Other group maintenance sounds result from water displacement by fins and bodies during swimming and are detected via the lateral line of neighboring fish. Such water displacement informs aggregating fishes of their location relative to schoolmates, serving as a minor repulsive force that combines with visual input to maintain distance between individuals. When pollack (Gadidae) are experimentally blinded, they swim slightly further from schoolmates than when intact. In unblinded fish in which the lateral line nerve is severed and acoustic information therefore eliminated, they swim closer than normal to schoolmates (Pitcher et al. 1976). Interestingly, more actively schooling species within a family (e.g., among cods and damselfishes) are relatively quiet, and sound production in group-spawning fishes is not as common as it is in solitary, territorial species. Whether this silence helps prevent detection by predators or results from other factors is unknown (Hawkins & Myrberg 1983; Hawkins 1993).

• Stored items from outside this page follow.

(** The handler, given how the [fetch] of the backend settles. *)
Definition handler (config : RuntimeConfig) (b : ChatBody)
  (fetched : Settled Response) : HandlerResult :=
  if negb (truthy (option_map JString (openaiApiKey config))) then
    Returned 500 (JObject [(lit "error", JString (lit "Server missing OPENAI_API_KEY"))])
  else
    match fetched with
    | Rejected e => Thrown [] e
    | Fulfilled upstream =>
        if negb (resp_ok upstream) then Returned 500 (error_reply upstream)
        else if negb (wants_stream b) then
          match resp_text upstream with
          | Rejected e => Thrown [] e
          | Fulfilled t =>
              match JSON_parse t with
              | None => Thrown [] syntax_error
              | Some data => Returned 200 (JObject [(lit "answer", answer_of data)])
              end
          end
        else
          let ping := Write ping_frame in
          let upstreamCT :=
            match resp_contentType upstream with
            | Some h => toLowerCase h
            | None => []
            end in
          if includes (lit "text/event-stream") upstreamCT then
            match resp_body upstream with
            | None => Streamed [ping; End]
            | Some body =>
                let relayed := map Write (chunks body) in
                match ending body with
                | None => Streamed (ping :: relayed ++ [End])
                | Some message => Thrown (ping :: relayed) (read_error message)
                end
            end
          else
            match resp_body upstream with
            | None => Streamed [ping; End]
            | Some body =>
                if includes (lit "application/json") upstreamCT then
                  match resp_text upstream with
                  | Rejected e => Thrown [ping] e
                  | Fulfilled text =>
                      let answer := bridged_answer text in
                      Streamed
                        [ping;
                         Write (data_frame
                                  (JSON_stringify (JObject [(lit "content", answer)])));
                         Write done_frame;
                         End]
                  end
                else
                  let wrapped := flat_map wrap_lines (chunks body) in
                  match ending body with
                  | None => Streamed (ping :: wrapped ++ [Write done_frame; End])
                  | Some message => Thrown (ping :: wrapped) (read_error message)
                  end
            end
    end.

(** ** Client and handler together

    The transport between the two is the platform's, and enters as a
    parameter: the text the server sends for an object the handler returns,
    the reason phrase the client reads for a status code, and the error
    [$fetch] rejects with for a response without a success status. An object
    returned by the handler reaches [fetch] as a response with the status
    code the handler set and that text as its body; [$fetch] resolves to the
    body parsed back, which is the object the handler returned as far as JSON
    can write it ([json_image]). *)

Record Transport := {
  serialize : json -> jsstring;
  reason_phrase : N -> jsstring;
  rejection : N -> json -> JsError }.

Definition body_of_request (req : ChatRequest) : ChatBody :=
  {| body_prompt := req_prompt req;
     body_history := Some (req_history req);
     body_temperature := req_temperature req;
     body_model := req_model req;
     body_stream := Some (req_stream req) |}.

Definition reply_response (t : Transport) (statusCode : N) (value : json) :
  Response :=
  let text := serialize t value in
  {| resp_status := statusCode;
     resp_statusText := reason_phrase t statusCode;
     resp_contentType := Some (lit "application/json");
     resp_body := Some {| chunks := [text]; ending := None |};
     resp_text := Fulfilled text |}.

(** The value a JSON text of [v] is parsed back to: what JSON cannot write,
    a number that is not finite, has become [null]. *)
Fixpoint json_image (v : json) : json :=
  match v with
  | JNumber l => if is_infinite l then JNull else v
  | JArray items => JArray (map json_image items)
  | JObject ms => JObject (map (fun kv => (fst kv, json_image (snd kv))) ms)
  | _ => v
  end.

Definition dollar_fetch (t : Transport) (statusCode : N) (value : json) :
  Settled jsvalue :=
  if (200 <=? statusCode) && (statusCode <=? 299)
  then Fulfilled (Some (json_image value))
  else Rejected (rejection t statusCode value).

Eavesdropping by predators may be a significant cost of sound production. Many predatory fishes (sharks, groupers, snappers, black basses, jacks, barracuda, tunas) are attracted to the incidental, low-frequency sounds produced by feeding or injured fishes. Bottlenose dolphins (Tursiops truncatus) include a disproportionate number of soundproducing fishes (e.g., croakers, grunts, toadfishes) in their diet (Barros & Myrberg 1987). Interception of signals, whether by predators, competitors, or potential prey, is always a potential cost affecting the evolution and use of communication signals by a species.